Si l’on veut parler des charismes, il faudra que cela soit
dans le cadre de cette anthropologie théologique. Il est effectivement des gens
divers et leurs différents talents sont une chance pour la communauté humaine
où ils vivent. J’avoue cependant ne pas bien comprendre ce que serait le talent
de célibataire, alors qu’il y a assurément des talents de musiciens, de médecins,
d’enseignant, d’organisateur, d’écoutant (au masculin et au féminin, cela va de
soi). Pour quelles raisons quelqu’un choisit ou subit le célibat, ou croise
telle personne avec qui faire sa vie ? Hasard des choix transformés en
destin. Peut-être même que pour être un bon époux et parent, il faudrait savoir
vivre célibataire, et réciproquement. Depuis l’ère du soupçon, la découverte de
l’inconscient, les conditionnements sociaux-économiques, les précompréhensions
idéologiques, il n’est plus possible de parler des choix de vie dans la
transparence naïve d’un « on était fait pour ça ». C’est toujours
aussi pour répondre à nos failles et combler ou non celles d’autrui que l’on
choisit tel état de vie, tel partenaire. L’amour n’existe pas à l’état pur, il
est toujours aussi une manière de se soigner, de s’ignorer, de s’illusionner. Il
n’est pas que cela, certes. Et il arrive que tout cela puisse rendre heureux ou
malheureux.
Le célibat tout autant que la vie de couple sont pour
beaucoup une pesanteur. Combien désespèrent de trouver un conjoint qui leur
soit accordé, ou constatent qu’ils n’ont guère trouvé leur joie dans l’attelage
qu’il ont formé avec un autre. La grâce et la pesanteur, ce sont celles de ce que
l’humain fait avec l’autre parce qu’"il n’est pas bon que l’homme (l’Adam,
en hébreu, l’humain et non le mâle) soit seul". Et sans doute
choisissons-nous peu cet état, un peu seulement ; il s’impose plutôt. Dans
les cultures et l’histoire, la constitution du couple, comme la destination à un
sacerdoce, est finalement que récemment une histoire de choix.
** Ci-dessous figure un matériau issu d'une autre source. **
Lemma step_progress tenantID req s : inv tenantID req s → waited req s ∨ ∃ s', step tenantID req s s'.
Proof.
  intros Hi. destruct (started s) as [|j l] eqn:Ea; [|right; eexists; apply (step_look _ _ false j); unfold look; rewrite decide_True by (rewrite Ea; left); done].
  destruct (reading s) as [|j l] eqn:Eb.
  - destruct (decide (next s = length (Requests req))) as [|Hn]; [left; split; [done|unfold running; by rewrite Ea, Eb]|]. right. pose proof (i_next _ _ _ Hi).
    assert (1 ≤ parallel req).
    { unfold parallel, DefaultBatchMaxParallel. destruct (Z.leb_spec (MaxParallel req) 0); lia. }
    eexists. apply step_launch. unfold launch. rewrite decide_True by (unfold running; rewrite Ea, Eb; cbn; lia). done.
  - assert (Hj : j < length (Requests req)).
    { pose proof (i_next _ _ _ Hi). pose proof (i_below _ _ _ Hi j) as Hb. unfold running in Hb. rewrite Ea, Eb in Hb. specialize (Hb ltac:(left)). lia. }
    apply lookup_lt_is_Some in Hj as [sub Es]. right. destruct (runOne tenantID j sub (default None (seen s !! j))) as [item write] eqn:Er.
    eexists. apply (step_finish _ _ false j). unfold finish. rewrite Es, Er. by case_decide as Hd; [|destruct Hd; rewrite Eb; left].
Qed.

Lemma waited_slots tenantID req s i sub : inv tenantID req s → waited req s → Requests req !! i = Some sub →
  ∃ got, slots s !! i = Some (Some (runOne tenantID i sub got).1) ∧ read_ok tenantID req i got.
Proof.
  intros Hi [Hn Hr] Hs. apply (i_slots _ _ _ Hi); [|done]. split; [rewrite Hn; by eapply lookup_lt_Some|rewrite Hr; apply not_elem_of_nil].
Qed.

(** C36: the goroutines of a batch share the semantic cache with each other and with the rest
    of the service. Whatever the entries in it, however the goroutines are scheduled, and
    whichever of their reads and writes of the cache fail: no more of them run at a time
    than the batch allows; the batch cannot get stuck, and makes at most four steps per
    sub-request (its start, its read of the cache, its end, and the write it may leave to
    another goroutine); and when it has ended, the slot of each sub-request holds the answer
    to that sub-request, under its own index, for what it read from the cache. That is
    nothing, or an entry under its own key that some other user of the cache left there or
    that another sub-request of the batch computed and wrote under the same key. *)
Theorem batch_schedules tenantID req cache0 n s :
  (∀ k c, cache0 !! k = Some c → foreign k c) →
  schedule tenantID req n (init cache0 req) s →
  n ≤ 4 * length (Requests req) ∧ length (running s) ≤ parallel req ∧
  (waited req s ∨ ∃ s', step tenantID req s s') ∧
  (waited req s → length (slots s) = length (Requests req) ∧
   ∀ i sub, Requests req !! i = Some sub →
     ∃ got, slots s !! i = Some (Some (runOne tenantID i sub got).1) ∧
       ∀ c, got = Some c → ∃ k, cache_key tenantID i sub = Some k ∧
         (foreign k c ∨ ∃ j other, j ≠ i ∧ Requests req !! j = Some other ∧ cache_key tenantID j other = Some k ∧ (runOne tenantID j other None).2 = Some c)).
Proof.
  intros Hf Hs. pose proof (schedule_work _ _ _ _ _ Hs) as Hw. apply inv_schedule in Hs; [|by apply inv_init].
  split_and!; [unfold work in Hw; cbn in Hw; lia|by apply i_running in Hs|by apply step_progress|].
  intros Hwait. split; [by apply i_length in Hs|]. intros i sub Hi. destruct (waited_slots _ _ _ _ _ Hs Hwait Hi) as (got & Hg & Hr).
  exists got. split; [done|]. intros c Hc. destruct (Hr c Hc) as (sub' & k & Hi' & Hk & Ho). assert (sub' = sub) as -> by congruence. exists k. split; [done|].
  destruct Ho as [Ho|(j & Hne & other & Hj & Hkj & Hwj)]; [by left|]. right. by exists j, other.
Qed.

(** The sequential schedule is one of them. *)
Lemma in_turn_schedule tenantID req fuel s : ∃ n, schedule tenantID req n s (in_turn tenantID req fuel s).
Proof.
  revert s. induction fuel as [|fuel IH]; intros s; cbn [in_turn]; [eexists; apply schedule_done|].
  destruct (launch req s) as [s1|] eqn:E1; [|eexists; apply schedule_done]. cbn [mbind option_bind].
  destruct (look tenantID req false (next s) s1) as [s2|] eqn:E2; [|eexists; apply schedule_done]. cbn [mbind option_bind].
  destruct (finish tenantID req false (next s) s2) as [s3|] eqn:E3; [|eexists; apply schedule_done]. destruct (IH s3) as [n Hn].
  exists (S (S (S n))). by econstructor; [eapply step_launch|econstructor; [eapply step_look|econstructor; [eapply step_finish|]]].
Qed.
Lemma in_turn_waited tenantID req fuel s : inv tenantID req s → running s = [] → length (Requests req) ≤ next s + fuel → waited req (in_turn tenantID req fuel s).
Proof.
  revert s. induction fuel as [|fuel IH]; intros s Hi Hr Hn; cbn [in_turn].
  { split; [|done]. pose proof (i_next _ _ _ Hi). lia. }
  destruct (decide (next s = length (Requests req))) as [He|He].
  { unfold launch. rewrite decide_False by lia. done. }
  pose proof (i_next _ _ _ Hi). assert (Hlt : next s < length (Requests req)) by lia. apply lookup_lt_is_Some in Hlt as [sub Es].
  destruct (proj1 (app_nil _ _) Hr) as [Ha Hb].
  destruct (launch req s) as [s1|] eqn:E1; cycle 1.
  { exfalso. unfold launch in E1. rewrite decide_True in E1; [done|]. split; [lia|]. unfold running. rewrite Ha, Hb. cbn.
    unfold parallel, DefaultBatchMaxParallel. destruct (Z.leb_spec (MaxParallel req) 0); lia. }
  assert (Hi1 : inv tenantID req s1) by (by eapply inv_launch). unfold launch in E1. case_decide; [|done]. injection E1 as <-. cbn [mbind option_bind].
  destruct (look tenantID req false (next s) _) as [s2|] eqn:E2; cycle 1.
  { exfalso. unfold look in E2. rewrite decide_True in E2 by (cbn; left). done. }
  assert (Hi2 : inv tenantID req s2) by (by eapply inv_look). unfold look in E2. case_decide; [|done]. injection E2 as <-. cbn [mbind option_bind].
  destruct (finish tenantID req false (next s) _) as [s3|] eqn:E3; cycle 1.
  { exfalso. unfold finish in E3. rewrite Es in E3. destruct (runOne _ _ _ _) in E3. case_decide as Hd; [done|]. apply Hd. cbn. left. }
  assert (Hi3 : inv tenantID req s3) by (by eapply inv_finish). unfold finish in E3. rewrite Es in E3. destruct (runOne _ _ _ _) in E3. case_decide; [|done]. injection E3 as <-.
  apply IH; [done| |cbn; lia]. unfold running. cbn. by rewrite Ha, Hb, Nat.eqb_refl.
Qed.

(** ** Safety of the endpoint *)

Lemma with_mode_hits resp : r_Hits (with_mode resp) = r_Hits resp.
Proof. unfold with_mode. by destruct (str_empty _). Qed.
Lemma with_mode_named resp : p_PrivacyMode (Policy (with_mode resp)) ≠ EmptyString.
Proof. unfold with_mode. destruct (str_empty (p_PrivacyMode (Policy resp))) eqn:E; [done|]. by apply str_empty_false. Qed.

(** What a sub-request writes has distinct ids. *)
Lemma runOne_distinct tenantID j sub got c : (∀ l, iterate l ≡ₚ l) → (runOne tenantID j sub got).2 = Some c → PolicyGate.distinct c.
Proof.
  intros Hit. unfold runOne. destruct (str_empty (Query sub)); [done|]. destruct (resolve _ _ _) as [snapshot|]; [|done].
  destruct (Experiments.RetrieveWithSnapshotCached _ _ _ _ _ _ _ _) as [[[resp write] tag]|] eqn:E; [|done]. cbn [snd]. intros ->. revert E.
  unfold Experiments.RetrieveWithSnapshotCached. destruct (str_empty tenantID); [done|]. destruct (str_empty (Query sub)); [done|].
  destruct (Experiments.resolveExperiment _ _ _) as [route req]. unfold RetrieveWithSnapshotCached. destruct (str_empty tenantID); [done|].
  destruct (str_empty (Query req)); [done|]. destruct (resolveTopKAndPrivacy _ _ _) as [[topK mode]|]; [|done]. cbn [result_bind]. destruct (negb _); [done|].
  unfold sees. cbn [e_cache e_answers]. destruct caching; [|destruct (runPipelineFromVec _ _ _ _ _ _ _ _); done]. destruct got; [done|].
  destruct (runPipelineFromVec _ _ _ _ _ _ _ _) as [r|] eqn:Ep; [|done]. cbn [result_bind]. destruct (negb _); [|done]. intros [= _ <- _].
  destruct (runPipeline_accounts _ _ _ _ _ _ _ _ _ Hit Ep) as (_ & Hd & _). unfold PolicyGate.distinct, cachedFromResponse. cbn [Match.Hits].
  by rewrite <- list_fmap_compose.
Qed.

Lemma runOne_clean tenantID i sub got resp :
  (0 ≤ DefaultTopK cfg)%Z → (0 < MaxTopK cfg)%Z → (∀ c, got = Some c → PolicyGate.distinct c) →
  outcome (runOne tenantID i sub got).1 = Ok resp →
  p_PrivacyMode (Policy resp) ≠ EmptyString ∧
  ∃ snapshot mode, resolve i tenantID (firstNonEmpty (Channels sub)) = Ok snapshot ∧
    (EffectiveMode snapshot ≠ EmptyString → mode = EffectiveMode snapshot) ∧
    ∀ h, h ∈ r_Hits resp → clean cfg regexp_other mode snapshot (SkillID sub) h.
Proof.
  intros Hdk Hmk Hd. unfold runOne. destruct (str_empty (Query sub)); [done|].
  destruct (resolve i tenantID (firstNonEmpty (Channels sub))) as [snapshot|]; [|done].
  destruct (Experiments.RetrieveWithSnapshotCached _ _ _ _ _ _ _ _) as [[[resp' write] tag]|e] eqn:Er; [|done]. intros [= <-]. split; [apply with_mode_named|].
  destruct (Experiments.experiments_stay_safe _ _ _ _ _ _ _ (sees i got) _ _ _ Hdk Hmk ltac:(unfold sees; cbn; destruct caching; naive_solver) Er) as (topK & mode & Hm & Hc & _).
  exists snapshot, mode. rewrite with_mode_hits. done.
Qed.

Lemma runOne_index tenantID i sub got : Index (runOne tenantID i sub got).1 = i.
Proof. unfold runOne. destruct (str_empty _); [done|]. destruct (resolve _ _ _); [|done]. by destruct (Experiments.RetrieveWithSnapshotCached _ _ _ _ _ _ _ _) as [[[??]?]|]. Qed.

(** However it is scheduled, an accepted batch answers every sub-request under its own
    index: with an error, or with hits of which each is admitted by the policy that was
    resolved for the channel of that sub-request, whoever computed them, under a mode that
    is never empty. *)
Theorem batch_is_safe tenantID req cache0 n s items :
  (0 ≤ DefaultTopK cfg)%Z → (0 < MaxTopK cfg)%Z → (∀ l, iterate l ≡ₚ l) →
  (∀ k c, foreign k c → PolicyGate.distinct c) → (∀ k c, cache0 !! k = Some c → foreign k c) →
  schedule tenantID req n (init cache0 req) s → waited req s →
  retrieveBatch (λ _ _, slots s) (Some tenantID) (Ok req) = BatchOK items →
  (1 ≤ length (Requests req) ≤ 32) ∧ length items = length (Requests req) ∧
    ∀ i sub, Requests req !! i = Some sub →
      ∃ item, items !! i = Some (Some item) ∧ Index item = i ∧
        ∀ resp, outcome item = Ok resp → p_PrivacyMode (Policy resp) ≠ EmptyString ∧
          ∃ snapshot mode, resolve i tenantID (firstNonEmpty (Channels sub)) = Ok snapshot ∧
            (EffectiveMode snapshot ≠ EmptyString → mode = EffectiveMode snapshot) ∧
            ∀ h, h ∈ r_Hits resp → clean cfg regexp_other mode snapshot (SkillID sub) h.
Proof.
  intros Hdk Hmk Hit Hfd Hf Hs Hw. unfold retrieveBatch.
  destruct (Z.ltb_spec MaxBatchSize (Z.of_nat (length (Requests req)))) as [|Hmax]; [done|].
  destruct (ValidateBatchRequest (Some req)) as [p|] eqn:Ev; [done|]. intros [= <-]. apply inv_schedule in Hs; [|by apply inv_init].
  split; [split; [|by unfold MaxBatchSize in Hmax; lia]|].
  { cbn [ValidateBatchRequest] in Ev. destruct (Requests req); [done|cbn; lia]. }
  split; [by apply i_length in Hs|]. intros i sub Hi. destruct (waited_slots _ _ _ _ _ Hs Hw Hi) as (got & Hg & Hr).
  eexists. split; [exact Hg|]. split; [apply runOne_index|]. intros resp. apply runOne_clean; [done|done|]. intros c Hc.
  destruct (Hr c Hc) as (_ & k & _ & _ & [Ho|(j & _ & other & _ & _ & Hwj)]); [by eapply Hfd|]. by eapply runOne_distinct.
Qed.
End Run.
End Batch.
Pendant des
siècles et encore maintenant parfois, la vie religieuse féminine est une
manière d’échapper à la servitude matrimoniale. On comprend qu’il y ait moins
de religieuses en Occident où d’autres manières d’y échapper sont possibles. On
n’est plus "femmes de mauvaises vie" à n’être à aucun homme. On
comprend que beaucoup d’homos puissent choisir d’être prêtre ou religieux. Cela
n’est plus complètement nécessaire dans des sociétés où l’homosexualité, même
contestée, est juridiquement protégée par des droits et l’interdit des discriminations
en raison de l’orientation sexuelle. Le célibat consacré ou disciplinaire ont
été dans l’Eglise pendant des siècles et le sont encore pour certains pays une
possibilité de dire non au mariage pour des femmes comme pour des gays. La
crise des vocations, comme l’on dit, est aussi une affaire de contexte
historique. On n’a plus à échapper au mariage, pour des femmes ou des gays
puisqu’il n’est désormais plus impossible soit de vivre seule, soit de s’unir à
quelqu’un du même sexe. On peut échapper aux impératifs sociaux autrement que
par ce type d’engagements, parce que la contrainte sociale a disparu ou du
moins, s’est fait moins imposante.
Le célibat, consacré ou non, mais choisi, est une forme de
protestation, ou du moins d’affirmation de liberté par rapport à la nature et
la culture. Non, le but de l’humain n’est pas de se reproduire. Oui, l’humain a
le choix contrairement aux animaux, de vivre une sexualité autre que
reproductive.
De façon majoritaire, et la nature humaine et
la société poussent chacun(e) à la vie en couple. Beaucoup disent encore que s’il
n’en était pas ainsi, l’espèce humaine ne se reproduirait pas. C’est l’argument
souvent avancé pour contester les droits des personnes homosexuelles : Si tous
avaient été homos, nous, toi et moi qui bien sûr ne le sommes pas, ne serions
pas là ; preuve que l’homosexualité n’est pas admissible (sic !).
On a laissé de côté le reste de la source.